═══ Records shown
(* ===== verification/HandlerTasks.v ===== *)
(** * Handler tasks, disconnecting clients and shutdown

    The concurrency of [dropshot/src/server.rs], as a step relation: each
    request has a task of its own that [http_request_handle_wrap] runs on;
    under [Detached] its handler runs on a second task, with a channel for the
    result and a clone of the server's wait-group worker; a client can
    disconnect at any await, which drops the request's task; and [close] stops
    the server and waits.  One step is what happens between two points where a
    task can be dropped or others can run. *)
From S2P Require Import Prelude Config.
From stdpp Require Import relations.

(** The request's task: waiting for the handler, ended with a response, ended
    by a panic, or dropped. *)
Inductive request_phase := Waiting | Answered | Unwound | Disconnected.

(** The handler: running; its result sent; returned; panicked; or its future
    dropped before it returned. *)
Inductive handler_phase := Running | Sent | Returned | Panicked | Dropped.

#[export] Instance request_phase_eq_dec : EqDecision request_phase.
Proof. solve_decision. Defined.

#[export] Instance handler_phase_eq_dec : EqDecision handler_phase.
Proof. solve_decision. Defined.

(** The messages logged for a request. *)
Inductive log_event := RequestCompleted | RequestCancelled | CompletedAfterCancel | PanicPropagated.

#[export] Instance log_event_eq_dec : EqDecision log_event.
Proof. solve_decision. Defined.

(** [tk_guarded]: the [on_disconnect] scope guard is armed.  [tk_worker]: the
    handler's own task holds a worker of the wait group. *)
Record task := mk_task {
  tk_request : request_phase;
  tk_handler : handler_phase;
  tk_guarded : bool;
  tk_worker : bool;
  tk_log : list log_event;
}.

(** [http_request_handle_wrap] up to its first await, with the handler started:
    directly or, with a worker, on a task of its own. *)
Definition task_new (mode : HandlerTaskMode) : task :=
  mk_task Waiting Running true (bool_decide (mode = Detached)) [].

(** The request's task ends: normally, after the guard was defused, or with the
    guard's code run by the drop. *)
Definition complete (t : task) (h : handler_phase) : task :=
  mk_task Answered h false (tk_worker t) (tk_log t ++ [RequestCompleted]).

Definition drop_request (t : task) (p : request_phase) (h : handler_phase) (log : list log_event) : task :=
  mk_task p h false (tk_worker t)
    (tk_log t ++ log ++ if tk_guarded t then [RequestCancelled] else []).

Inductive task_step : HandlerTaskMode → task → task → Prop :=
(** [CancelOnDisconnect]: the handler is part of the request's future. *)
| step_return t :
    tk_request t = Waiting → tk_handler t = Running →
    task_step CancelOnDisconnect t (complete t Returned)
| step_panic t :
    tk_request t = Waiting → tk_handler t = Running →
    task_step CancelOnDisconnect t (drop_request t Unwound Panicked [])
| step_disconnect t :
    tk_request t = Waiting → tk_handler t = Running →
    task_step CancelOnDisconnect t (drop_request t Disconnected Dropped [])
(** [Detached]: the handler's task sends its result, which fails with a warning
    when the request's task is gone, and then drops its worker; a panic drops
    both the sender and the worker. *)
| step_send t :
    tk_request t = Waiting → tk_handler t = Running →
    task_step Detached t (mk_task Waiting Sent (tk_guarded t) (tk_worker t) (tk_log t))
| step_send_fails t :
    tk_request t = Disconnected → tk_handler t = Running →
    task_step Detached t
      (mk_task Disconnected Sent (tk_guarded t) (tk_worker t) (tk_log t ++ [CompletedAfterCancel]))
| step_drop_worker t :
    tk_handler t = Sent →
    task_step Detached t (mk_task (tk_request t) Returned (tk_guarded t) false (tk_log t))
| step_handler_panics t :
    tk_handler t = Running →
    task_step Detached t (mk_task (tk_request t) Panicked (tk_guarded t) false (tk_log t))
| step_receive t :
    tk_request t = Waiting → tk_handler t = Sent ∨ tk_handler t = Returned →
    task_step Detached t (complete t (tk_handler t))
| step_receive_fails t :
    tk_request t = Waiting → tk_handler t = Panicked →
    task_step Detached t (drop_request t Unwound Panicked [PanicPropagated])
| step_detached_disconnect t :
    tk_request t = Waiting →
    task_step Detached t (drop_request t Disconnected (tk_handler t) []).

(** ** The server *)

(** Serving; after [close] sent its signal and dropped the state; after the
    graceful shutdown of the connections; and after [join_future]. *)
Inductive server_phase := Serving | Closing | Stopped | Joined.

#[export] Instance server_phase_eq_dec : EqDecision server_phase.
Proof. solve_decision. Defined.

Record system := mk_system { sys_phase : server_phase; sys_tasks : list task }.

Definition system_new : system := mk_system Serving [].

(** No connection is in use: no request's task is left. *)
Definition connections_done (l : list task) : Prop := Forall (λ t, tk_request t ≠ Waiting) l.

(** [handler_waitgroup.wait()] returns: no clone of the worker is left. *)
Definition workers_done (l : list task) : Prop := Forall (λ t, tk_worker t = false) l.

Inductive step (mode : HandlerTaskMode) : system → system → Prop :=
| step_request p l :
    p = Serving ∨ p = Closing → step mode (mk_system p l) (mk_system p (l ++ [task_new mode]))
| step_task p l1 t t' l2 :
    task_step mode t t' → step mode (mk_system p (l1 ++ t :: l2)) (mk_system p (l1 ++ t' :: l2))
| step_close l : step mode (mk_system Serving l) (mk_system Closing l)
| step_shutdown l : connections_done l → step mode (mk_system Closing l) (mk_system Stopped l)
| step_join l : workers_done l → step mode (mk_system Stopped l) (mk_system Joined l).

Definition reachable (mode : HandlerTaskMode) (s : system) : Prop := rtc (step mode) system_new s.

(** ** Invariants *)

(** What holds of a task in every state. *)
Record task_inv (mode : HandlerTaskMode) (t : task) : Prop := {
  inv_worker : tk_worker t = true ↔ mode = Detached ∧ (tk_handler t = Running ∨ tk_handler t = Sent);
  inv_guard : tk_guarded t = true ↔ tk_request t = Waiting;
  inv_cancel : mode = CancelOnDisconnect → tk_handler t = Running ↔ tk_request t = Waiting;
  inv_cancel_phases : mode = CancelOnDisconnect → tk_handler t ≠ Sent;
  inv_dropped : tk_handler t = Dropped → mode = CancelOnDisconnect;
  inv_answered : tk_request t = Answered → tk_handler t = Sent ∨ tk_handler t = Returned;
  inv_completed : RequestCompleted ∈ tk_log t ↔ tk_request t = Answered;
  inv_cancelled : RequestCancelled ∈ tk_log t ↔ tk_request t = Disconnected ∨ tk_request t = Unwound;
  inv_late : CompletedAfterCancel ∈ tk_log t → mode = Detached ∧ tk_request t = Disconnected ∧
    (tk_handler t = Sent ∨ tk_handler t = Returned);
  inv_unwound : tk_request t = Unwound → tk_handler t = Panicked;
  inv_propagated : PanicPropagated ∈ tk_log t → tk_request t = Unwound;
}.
══════
═══ Records shown
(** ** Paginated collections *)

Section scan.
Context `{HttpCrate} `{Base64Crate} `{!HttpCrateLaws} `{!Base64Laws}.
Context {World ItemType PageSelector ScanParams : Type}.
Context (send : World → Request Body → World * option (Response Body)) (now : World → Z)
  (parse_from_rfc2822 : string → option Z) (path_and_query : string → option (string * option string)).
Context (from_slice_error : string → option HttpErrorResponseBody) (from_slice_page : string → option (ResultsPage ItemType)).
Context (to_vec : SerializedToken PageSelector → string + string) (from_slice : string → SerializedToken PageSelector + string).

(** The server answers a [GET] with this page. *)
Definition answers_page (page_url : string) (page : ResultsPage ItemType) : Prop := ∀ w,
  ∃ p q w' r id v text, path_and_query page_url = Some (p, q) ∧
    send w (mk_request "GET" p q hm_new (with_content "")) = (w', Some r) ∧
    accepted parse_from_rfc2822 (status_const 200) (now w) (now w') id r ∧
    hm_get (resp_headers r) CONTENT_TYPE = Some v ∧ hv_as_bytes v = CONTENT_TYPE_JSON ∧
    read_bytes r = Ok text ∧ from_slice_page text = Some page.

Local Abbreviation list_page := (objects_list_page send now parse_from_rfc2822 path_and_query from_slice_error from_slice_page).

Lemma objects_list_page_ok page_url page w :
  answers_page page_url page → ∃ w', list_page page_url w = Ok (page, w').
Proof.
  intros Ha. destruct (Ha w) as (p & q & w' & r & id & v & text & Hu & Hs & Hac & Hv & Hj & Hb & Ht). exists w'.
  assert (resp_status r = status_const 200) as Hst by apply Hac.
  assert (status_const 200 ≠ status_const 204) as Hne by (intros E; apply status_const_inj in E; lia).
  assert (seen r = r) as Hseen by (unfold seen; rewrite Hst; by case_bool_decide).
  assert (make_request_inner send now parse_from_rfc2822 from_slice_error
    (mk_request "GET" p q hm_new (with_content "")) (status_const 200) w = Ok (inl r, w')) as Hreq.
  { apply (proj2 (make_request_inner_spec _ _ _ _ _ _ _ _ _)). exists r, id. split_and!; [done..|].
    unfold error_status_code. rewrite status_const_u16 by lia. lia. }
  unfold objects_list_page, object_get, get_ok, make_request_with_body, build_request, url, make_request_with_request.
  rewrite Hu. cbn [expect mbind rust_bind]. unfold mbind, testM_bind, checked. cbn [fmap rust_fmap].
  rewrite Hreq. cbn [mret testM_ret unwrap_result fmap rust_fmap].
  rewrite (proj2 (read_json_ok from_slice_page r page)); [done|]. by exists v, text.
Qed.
══════
═══ Records shown
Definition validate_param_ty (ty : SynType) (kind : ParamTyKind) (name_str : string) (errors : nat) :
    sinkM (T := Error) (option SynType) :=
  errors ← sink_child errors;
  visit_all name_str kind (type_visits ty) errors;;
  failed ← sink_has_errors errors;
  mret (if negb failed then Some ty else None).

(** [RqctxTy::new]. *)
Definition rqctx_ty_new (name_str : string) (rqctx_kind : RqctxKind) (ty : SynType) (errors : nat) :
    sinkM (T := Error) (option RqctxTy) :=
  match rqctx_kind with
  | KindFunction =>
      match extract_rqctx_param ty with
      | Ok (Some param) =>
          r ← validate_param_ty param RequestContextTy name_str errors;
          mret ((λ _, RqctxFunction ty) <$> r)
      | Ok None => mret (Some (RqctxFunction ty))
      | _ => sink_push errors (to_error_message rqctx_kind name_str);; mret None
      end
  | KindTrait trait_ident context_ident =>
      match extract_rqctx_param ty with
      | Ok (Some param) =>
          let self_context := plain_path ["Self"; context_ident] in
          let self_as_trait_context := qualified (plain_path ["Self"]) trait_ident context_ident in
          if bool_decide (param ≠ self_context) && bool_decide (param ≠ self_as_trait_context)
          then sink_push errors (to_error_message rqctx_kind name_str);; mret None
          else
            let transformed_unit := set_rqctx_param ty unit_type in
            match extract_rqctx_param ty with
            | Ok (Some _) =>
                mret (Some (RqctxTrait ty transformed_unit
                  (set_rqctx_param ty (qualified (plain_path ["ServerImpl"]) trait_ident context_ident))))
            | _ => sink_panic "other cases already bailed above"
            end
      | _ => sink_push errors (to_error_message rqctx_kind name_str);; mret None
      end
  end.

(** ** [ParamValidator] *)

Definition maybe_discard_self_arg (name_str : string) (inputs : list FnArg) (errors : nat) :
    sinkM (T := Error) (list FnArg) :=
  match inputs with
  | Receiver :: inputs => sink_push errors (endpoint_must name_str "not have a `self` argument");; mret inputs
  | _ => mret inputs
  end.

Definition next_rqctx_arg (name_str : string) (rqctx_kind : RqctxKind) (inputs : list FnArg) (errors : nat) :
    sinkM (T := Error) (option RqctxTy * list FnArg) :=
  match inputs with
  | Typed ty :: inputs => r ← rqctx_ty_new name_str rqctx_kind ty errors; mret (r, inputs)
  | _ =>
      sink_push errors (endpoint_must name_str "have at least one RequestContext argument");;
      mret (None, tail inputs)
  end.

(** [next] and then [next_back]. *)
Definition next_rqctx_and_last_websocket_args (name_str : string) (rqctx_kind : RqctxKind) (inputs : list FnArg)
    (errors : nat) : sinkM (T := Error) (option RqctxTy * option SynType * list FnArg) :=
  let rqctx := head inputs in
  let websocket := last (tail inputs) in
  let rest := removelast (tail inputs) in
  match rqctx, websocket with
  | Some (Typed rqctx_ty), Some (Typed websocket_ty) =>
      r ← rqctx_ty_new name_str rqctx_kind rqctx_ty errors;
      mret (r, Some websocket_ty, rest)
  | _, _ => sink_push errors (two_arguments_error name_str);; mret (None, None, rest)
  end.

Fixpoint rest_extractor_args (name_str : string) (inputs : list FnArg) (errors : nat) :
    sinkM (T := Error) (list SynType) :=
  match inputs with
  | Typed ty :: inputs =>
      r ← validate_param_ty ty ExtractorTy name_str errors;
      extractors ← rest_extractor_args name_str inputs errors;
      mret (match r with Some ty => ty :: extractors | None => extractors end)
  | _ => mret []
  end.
══════
• **Work instructions**
Copy every line of the entries in which "apply" can be found.

• **Exercise output**
  assert (resp_status r = status_const 200) as Hst by apply Hac.
  assert (status_const 200 ≠ status_const 204) as Hne by (intros E; apply status_const_inj in E; lia).
  { apply (proj2 (make_request_inner_spec _ _ _ _ _ _ _ _ _)). exists r, id. split_and!; [done..|].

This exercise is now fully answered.